(INFORMATION begins)

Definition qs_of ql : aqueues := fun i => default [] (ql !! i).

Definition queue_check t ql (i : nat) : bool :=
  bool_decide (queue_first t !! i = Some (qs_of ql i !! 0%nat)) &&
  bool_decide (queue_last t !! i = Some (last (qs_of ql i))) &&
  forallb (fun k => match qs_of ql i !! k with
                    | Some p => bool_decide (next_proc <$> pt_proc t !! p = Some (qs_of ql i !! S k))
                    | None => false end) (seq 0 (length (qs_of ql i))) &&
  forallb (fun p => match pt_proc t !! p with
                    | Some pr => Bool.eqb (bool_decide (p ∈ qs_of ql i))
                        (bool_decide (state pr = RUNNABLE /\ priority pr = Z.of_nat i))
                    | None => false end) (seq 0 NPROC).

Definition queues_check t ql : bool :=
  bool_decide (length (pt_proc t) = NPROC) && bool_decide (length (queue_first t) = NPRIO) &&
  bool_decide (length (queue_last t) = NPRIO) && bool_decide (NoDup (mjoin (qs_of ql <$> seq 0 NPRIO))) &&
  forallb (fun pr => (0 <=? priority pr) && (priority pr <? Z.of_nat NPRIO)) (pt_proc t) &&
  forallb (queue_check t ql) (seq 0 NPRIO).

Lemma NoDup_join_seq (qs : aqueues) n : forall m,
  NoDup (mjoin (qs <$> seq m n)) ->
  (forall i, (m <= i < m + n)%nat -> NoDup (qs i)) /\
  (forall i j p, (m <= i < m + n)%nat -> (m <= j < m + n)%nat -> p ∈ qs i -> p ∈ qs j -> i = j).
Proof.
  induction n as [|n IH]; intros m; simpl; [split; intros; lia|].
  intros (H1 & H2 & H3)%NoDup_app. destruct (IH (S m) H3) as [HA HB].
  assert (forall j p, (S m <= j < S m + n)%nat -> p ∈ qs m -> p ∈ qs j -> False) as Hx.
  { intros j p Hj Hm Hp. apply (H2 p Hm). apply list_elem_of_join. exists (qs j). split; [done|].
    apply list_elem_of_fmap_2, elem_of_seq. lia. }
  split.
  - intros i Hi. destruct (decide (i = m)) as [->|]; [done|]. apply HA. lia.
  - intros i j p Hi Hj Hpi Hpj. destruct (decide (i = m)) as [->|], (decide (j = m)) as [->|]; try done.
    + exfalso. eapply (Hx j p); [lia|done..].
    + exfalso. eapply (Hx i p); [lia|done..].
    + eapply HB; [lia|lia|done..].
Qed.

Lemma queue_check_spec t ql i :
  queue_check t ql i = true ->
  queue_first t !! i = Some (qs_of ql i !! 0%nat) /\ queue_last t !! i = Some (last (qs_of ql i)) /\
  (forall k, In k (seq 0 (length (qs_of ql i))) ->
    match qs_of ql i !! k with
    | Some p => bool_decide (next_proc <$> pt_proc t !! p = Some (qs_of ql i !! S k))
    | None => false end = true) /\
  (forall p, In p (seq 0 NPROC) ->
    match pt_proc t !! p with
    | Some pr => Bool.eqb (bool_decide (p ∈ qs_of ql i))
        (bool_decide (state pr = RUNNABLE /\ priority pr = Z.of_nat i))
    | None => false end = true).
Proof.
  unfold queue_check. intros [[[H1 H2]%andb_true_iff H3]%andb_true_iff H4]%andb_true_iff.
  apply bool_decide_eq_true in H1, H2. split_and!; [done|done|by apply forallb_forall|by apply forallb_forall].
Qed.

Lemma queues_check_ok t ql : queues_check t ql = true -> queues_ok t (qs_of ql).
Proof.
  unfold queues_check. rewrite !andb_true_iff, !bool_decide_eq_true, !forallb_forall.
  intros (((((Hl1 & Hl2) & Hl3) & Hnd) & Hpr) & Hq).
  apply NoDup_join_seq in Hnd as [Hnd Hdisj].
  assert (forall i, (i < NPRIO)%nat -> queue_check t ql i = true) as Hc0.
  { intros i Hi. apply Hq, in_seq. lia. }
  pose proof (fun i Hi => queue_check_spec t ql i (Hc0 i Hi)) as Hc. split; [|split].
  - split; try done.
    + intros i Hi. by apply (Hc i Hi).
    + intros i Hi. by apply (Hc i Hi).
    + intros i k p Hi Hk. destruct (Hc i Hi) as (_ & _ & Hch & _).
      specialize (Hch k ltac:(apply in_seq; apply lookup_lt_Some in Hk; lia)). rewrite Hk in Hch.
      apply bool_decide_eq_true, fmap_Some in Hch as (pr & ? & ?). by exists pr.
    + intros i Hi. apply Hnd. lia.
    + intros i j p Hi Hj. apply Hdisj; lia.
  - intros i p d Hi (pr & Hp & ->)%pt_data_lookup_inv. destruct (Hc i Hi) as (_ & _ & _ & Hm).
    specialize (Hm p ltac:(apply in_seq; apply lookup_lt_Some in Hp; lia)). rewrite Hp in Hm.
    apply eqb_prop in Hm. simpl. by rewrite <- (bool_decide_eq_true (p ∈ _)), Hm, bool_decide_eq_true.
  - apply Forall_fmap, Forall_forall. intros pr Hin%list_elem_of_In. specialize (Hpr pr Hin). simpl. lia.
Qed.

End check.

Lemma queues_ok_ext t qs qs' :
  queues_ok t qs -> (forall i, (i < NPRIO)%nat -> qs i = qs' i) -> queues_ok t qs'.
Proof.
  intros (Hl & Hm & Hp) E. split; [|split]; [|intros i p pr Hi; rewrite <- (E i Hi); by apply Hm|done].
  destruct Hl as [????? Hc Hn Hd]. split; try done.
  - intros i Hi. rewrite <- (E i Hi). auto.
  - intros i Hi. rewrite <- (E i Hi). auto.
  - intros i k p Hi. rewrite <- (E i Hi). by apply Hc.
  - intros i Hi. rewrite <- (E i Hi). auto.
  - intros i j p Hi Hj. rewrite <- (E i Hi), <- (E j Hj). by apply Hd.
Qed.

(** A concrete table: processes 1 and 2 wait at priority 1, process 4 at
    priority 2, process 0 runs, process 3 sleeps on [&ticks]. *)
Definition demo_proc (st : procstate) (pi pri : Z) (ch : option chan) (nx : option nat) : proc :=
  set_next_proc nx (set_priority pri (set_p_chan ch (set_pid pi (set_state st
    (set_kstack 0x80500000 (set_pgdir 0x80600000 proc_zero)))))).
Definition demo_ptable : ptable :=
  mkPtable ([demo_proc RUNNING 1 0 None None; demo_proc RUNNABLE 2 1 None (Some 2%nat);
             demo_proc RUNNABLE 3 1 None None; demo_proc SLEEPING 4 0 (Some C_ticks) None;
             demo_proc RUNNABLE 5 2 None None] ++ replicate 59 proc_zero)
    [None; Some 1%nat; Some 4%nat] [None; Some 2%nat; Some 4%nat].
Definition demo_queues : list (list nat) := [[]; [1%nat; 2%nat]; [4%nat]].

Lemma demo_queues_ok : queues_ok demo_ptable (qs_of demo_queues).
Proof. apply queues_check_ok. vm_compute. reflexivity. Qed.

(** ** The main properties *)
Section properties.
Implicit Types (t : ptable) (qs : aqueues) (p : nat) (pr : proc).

(INFORMATION ends)
(INFORMATION begins)

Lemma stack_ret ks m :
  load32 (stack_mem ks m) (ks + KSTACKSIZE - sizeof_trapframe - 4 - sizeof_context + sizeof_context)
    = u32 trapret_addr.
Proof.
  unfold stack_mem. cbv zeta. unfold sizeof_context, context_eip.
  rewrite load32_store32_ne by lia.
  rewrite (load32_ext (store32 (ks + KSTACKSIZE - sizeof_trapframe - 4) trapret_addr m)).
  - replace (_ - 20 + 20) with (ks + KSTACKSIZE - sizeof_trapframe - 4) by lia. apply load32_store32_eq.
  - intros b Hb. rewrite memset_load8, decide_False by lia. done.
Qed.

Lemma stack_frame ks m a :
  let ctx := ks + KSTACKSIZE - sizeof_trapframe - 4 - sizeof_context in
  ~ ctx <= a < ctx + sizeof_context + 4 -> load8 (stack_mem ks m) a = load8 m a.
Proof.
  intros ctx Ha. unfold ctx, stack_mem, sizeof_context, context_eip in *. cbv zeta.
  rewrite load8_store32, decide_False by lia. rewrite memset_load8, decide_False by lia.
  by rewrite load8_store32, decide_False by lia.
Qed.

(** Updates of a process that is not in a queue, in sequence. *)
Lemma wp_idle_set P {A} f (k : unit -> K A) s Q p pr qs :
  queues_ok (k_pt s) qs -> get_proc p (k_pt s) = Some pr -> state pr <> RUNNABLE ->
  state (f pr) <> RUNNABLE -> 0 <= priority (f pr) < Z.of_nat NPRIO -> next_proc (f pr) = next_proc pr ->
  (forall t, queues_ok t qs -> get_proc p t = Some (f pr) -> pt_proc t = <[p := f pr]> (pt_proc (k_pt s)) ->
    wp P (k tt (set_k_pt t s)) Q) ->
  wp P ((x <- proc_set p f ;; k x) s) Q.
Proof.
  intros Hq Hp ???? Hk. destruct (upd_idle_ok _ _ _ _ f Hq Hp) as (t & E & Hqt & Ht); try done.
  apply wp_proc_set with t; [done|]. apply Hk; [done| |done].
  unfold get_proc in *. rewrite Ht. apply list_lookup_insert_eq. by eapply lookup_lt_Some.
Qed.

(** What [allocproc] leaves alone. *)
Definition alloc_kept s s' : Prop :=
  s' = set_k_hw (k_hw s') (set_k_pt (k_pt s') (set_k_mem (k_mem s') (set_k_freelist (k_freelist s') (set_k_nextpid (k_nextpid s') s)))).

(INFORMATION ends)
(INFORMATION begins)

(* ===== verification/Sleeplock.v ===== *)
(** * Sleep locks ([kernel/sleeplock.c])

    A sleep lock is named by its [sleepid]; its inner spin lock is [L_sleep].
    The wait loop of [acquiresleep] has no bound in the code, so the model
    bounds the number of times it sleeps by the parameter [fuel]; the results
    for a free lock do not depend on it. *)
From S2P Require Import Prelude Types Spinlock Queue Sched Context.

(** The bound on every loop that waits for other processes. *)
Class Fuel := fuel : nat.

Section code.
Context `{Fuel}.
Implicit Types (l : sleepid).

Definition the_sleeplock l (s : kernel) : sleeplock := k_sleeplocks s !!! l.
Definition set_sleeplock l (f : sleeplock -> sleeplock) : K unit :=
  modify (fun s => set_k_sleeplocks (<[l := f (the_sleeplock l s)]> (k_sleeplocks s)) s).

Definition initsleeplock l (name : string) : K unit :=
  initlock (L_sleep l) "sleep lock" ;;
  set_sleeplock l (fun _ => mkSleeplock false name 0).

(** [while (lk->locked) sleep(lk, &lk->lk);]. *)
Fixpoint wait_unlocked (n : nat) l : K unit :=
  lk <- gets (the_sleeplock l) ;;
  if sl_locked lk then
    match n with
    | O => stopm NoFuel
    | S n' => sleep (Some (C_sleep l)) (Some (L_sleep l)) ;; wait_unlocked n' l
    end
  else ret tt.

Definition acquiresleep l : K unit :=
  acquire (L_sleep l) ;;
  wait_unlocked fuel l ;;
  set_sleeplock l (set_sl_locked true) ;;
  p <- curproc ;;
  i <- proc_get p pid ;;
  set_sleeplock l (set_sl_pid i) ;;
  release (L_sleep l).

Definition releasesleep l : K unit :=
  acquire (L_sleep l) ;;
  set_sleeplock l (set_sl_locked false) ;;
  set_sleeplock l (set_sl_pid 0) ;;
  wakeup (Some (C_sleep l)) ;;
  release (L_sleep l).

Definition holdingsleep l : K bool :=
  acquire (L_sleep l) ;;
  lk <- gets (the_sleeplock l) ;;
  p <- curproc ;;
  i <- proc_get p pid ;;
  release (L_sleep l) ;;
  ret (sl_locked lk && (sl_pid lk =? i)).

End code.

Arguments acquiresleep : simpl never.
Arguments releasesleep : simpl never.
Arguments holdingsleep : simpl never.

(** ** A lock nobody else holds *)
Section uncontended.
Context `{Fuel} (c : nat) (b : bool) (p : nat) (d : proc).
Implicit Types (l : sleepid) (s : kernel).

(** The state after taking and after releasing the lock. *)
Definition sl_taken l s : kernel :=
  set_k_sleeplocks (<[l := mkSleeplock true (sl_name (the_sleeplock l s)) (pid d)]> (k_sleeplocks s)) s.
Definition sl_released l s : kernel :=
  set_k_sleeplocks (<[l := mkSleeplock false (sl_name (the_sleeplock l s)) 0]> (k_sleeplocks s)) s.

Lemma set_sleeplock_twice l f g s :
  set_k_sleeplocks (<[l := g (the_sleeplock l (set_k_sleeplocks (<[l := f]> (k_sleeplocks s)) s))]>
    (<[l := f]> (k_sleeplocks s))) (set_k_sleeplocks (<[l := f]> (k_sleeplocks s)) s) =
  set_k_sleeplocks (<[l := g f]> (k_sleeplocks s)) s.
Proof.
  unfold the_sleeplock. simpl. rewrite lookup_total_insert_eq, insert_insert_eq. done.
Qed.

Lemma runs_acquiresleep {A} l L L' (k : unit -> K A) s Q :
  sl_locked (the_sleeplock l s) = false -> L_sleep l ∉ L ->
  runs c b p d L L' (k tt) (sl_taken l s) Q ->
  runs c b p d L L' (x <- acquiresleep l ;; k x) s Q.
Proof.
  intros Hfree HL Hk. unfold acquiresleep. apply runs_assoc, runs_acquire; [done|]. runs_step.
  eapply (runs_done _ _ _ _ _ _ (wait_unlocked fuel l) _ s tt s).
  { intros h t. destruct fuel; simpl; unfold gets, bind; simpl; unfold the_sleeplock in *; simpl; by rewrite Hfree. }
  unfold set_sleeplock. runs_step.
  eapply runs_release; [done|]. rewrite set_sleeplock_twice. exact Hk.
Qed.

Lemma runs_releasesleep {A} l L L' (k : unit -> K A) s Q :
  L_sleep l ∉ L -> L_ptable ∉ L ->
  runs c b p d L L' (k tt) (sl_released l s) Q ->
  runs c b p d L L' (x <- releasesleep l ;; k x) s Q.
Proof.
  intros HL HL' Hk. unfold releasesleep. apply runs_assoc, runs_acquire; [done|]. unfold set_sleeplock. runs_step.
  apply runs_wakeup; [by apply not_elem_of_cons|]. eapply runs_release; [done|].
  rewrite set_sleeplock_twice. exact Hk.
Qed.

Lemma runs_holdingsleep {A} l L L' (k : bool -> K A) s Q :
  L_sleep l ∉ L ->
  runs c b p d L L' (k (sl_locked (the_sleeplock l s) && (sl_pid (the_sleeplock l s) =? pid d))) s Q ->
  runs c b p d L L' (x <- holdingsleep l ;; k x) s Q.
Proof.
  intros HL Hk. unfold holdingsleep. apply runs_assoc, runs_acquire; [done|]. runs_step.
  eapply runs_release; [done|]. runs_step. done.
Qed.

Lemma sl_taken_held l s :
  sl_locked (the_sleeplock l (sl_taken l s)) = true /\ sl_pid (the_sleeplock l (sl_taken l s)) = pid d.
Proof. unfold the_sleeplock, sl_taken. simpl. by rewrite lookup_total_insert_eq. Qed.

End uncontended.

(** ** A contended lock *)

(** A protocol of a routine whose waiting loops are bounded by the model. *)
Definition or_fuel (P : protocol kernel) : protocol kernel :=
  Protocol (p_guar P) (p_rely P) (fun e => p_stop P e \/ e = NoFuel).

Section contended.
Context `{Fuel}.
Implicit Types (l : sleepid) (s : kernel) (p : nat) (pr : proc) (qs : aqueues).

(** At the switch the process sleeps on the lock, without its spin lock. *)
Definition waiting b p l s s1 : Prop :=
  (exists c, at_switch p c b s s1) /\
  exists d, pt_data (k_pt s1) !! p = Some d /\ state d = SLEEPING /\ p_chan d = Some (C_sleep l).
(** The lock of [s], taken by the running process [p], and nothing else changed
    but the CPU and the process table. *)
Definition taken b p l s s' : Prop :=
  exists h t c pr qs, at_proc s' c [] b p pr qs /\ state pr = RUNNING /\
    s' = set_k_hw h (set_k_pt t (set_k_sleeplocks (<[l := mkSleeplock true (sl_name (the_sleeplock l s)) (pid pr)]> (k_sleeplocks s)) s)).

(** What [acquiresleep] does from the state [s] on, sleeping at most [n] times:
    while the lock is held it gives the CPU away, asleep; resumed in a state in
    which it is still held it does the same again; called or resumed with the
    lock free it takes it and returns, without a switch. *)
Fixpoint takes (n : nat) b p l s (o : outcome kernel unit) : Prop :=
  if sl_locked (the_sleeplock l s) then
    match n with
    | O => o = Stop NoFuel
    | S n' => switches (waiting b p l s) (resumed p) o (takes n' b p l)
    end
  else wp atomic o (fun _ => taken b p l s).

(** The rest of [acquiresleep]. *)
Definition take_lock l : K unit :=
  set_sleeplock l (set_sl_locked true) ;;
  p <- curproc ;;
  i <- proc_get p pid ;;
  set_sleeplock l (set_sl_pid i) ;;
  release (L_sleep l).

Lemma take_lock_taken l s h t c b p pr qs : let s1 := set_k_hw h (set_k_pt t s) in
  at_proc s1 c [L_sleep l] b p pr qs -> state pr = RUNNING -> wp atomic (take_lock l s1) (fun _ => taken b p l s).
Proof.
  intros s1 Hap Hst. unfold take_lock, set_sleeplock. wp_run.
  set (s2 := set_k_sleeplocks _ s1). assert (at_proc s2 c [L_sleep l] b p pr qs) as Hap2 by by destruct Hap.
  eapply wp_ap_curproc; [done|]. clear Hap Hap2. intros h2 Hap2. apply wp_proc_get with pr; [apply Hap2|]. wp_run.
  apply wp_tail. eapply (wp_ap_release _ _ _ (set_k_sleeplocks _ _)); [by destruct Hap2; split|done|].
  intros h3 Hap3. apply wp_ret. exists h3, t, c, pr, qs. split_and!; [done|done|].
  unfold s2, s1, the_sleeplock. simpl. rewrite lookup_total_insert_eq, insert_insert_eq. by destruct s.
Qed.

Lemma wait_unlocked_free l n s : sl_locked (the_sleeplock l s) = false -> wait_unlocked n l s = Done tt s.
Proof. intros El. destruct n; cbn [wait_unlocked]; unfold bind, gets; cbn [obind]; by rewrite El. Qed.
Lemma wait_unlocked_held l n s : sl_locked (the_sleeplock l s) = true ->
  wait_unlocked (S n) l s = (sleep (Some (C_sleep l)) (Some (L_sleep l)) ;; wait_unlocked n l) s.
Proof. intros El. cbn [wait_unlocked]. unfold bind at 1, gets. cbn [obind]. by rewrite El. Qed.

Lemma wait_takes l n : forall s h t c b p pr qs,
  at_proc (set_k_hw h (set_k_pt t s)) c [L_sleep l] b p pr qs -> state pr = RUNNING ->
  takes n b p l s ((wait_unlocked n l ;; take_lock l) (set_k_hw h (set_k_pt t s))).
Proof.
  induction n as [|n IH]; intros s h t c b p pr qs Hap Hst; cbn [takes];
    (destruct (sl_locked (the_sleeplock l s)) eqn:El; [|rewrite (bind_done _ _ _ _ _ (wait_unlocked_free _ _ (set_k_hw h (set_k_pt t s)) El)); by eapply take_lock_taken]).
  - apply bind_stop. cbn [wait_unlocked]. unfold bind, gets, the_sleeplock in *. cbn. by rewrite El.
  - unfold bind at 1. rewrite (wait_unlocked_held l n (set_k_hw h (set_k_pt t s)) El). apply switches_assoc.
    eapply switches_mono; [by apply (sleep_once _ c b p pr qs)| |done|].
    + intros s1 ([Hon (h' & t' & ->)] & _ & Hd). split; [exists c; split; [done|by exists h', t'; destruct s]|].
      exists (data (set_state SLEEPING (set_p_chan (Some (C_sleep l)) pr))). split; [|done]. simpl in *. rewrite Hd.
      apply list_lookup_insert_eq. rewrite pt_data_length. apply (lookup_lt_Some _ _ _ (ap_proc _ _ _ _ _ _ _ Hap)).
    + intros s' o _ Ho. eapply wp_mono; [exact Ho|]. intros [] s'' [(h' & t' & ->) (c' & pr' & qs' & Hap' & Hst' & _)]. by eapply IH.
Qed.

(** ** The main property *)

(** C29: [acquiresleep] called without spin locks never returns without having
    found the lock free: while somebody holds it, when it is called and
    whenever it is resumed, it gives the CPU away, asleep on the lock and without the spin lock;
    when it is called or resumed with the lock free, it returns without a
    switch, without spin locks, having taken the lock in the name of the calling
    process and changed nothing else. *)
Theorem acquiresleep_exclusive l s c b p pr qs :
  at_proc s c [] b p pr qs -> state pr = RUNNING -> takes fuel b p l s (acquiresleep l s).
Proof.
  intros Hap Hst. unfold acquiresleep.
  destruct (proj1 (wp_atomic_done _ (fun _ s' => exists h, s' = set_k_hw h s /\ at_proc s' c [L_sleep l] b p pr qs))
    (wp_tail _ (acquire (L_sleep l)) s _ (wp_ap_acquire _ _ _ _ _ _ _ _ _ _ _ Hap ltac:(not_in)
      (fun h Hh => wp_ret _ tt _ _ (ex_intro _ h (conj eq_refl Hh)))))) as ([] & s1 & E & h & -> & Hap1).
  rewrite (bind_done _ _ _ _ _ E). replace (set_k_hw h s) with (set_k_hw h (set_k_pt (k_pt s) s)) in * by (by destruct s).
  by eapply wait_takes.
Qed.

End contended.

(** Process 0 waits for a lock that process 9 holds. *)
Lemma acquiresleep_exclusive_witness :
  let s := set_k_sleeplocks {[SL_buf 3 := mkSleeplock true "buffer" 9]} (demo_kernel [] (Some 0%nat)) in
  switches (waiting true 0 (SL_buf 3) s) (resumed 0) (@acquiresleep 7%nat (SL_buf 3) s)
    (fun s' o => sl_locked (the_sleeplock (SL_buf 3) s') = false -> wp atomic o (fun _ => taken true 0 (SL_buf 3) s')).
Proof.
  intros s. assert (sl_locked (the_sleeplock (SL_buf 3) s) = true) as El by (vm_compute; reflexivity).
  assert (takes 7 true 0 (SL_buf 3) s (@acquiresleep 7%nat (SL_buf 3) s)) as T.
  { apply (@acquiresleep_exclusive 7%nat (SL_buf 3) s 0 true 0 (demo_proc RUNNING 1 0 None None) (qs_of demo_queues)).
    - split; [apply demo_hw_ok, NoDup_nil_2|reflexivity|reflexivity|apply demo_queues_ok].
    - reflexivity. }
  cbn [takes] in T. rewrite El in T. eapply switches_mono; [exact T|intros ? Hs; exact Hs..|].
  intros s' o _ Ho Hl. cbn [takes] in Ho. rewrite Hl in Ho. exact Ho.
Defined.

(INFORMATION ends)

Once you reach the line with "s' = set_k_hw h (set_k_pt" in the data above, copy it and every line after it exactly, up to and including the line with "while the lock".

    s' = set_k_hw h (set_k_pt t (set_k_sleeplocks (<[l := mkSleeplock true (sl_name (the_sleeplock l s)) (pid pr)]> (k_sleeplocks s)) s)).

(** What [acquiresleep] does from the state [s] on, sleeping at most [n] times:
    while the lock is held it gives the CPU away, asleep; resumed in a state in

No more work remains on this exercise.